— Action item —
Using "Prop" as the search string, find the matching lines below and copy them.

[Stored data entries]
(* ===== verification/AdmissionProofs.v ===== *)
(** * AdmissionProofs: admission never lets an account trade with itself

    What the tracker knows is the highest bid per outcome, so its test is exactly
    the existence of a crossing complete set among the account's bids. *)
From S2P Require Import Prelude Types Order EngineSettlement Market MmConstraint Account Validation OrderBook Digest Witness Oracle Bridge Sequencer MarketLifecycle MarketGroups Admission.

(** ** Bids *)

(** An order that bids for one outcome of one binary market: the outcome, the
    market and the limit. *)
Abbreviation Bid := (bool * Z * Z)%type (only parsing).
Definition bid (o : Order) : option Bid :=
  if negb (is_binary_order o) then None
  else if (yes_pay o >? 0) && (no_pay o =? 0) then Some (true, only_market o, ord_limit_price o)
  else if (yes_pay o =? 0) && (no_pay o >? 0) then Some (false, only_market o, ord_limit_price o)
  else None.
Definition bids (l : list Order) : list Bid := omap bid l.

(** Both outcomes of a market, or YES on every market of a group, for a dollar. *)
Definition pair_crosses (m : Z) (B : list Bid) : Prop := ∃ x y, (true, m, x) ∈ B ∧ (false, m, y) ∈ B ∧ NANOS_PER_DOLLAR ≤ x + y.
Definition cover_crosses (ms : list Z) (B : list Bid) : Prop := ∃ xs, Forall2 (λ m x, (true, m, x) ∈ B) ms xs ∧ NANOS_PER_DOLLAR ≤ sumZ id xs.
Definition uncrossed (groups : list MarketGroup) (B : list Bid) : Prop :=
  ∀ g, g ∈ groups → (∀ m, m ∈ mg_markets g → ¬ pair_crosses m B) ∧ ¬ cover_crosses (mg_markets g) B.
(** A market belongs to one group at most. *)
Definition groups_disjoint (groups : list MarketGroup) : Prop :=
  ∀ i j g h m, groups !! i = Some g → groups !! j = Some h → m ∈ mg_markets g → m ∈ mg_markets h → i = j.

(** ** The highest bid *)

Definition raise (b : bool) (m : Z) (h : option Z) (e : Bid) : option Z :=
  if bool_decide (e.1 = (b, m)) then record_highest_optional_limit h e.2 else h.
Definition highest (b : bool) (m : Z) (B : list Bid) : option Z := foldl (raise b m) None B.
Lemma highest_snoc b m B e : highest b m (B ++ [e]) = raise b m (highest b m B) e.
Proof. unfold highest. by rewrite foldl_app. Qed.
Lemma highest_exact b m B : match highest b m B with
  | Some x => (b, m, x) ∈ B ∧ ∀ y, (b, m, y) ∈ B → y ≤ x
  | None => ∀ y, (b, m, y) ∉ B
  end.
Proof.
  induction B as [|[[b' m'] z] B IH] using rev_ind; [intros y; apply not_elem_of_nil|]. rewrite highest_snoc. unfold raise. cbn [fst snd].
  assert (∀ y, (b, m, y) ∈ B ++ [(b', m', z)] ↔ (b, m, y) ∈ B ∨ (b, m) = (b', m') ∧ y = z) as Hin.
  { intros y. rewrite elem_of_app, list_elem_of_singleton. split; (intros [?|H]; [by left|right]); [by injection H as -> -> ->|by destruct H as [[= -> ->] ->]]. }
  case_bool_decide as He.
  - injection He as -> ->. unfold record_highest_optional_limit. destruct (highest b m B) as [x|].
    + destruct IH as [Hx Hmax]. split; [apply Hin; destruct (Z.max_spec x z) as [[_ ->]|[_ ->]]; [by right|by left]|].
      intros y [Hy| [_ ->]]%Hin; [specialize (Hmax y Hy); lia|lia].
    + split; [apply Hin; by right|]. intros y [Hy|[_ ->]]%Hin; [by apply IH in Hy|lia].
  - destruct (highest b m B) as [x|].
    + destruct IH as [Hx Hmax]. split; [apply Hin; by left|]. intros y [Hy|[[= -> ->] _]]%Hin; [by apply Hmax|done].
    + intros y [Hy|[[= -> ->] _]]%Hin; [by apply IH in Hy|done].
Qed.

— Answer to this exercise —
Definition pair_crosses (m : Z) (B : list Bid) : Prop := ∃ x y, (true, m, x) ∈ B ∧ (false, m, y) ∈ B ∧ NANOS_PER_DOLLAR ≤ x + y.
Definition cover_crosses (ms : list Z) (B : list Bid) : Prop := ∃ xs, Forall2 (λ m x, (true, m, x) ∈ B) ms xs ∧ NANOS_PER_DOLLAR ≤ sumZ id xs.
Definition uncrossed (groups : list MarketGroup) (B : list Bid) : Prop :=
Definition groups_disjoint (groups : list MarketGroup) : Prop :=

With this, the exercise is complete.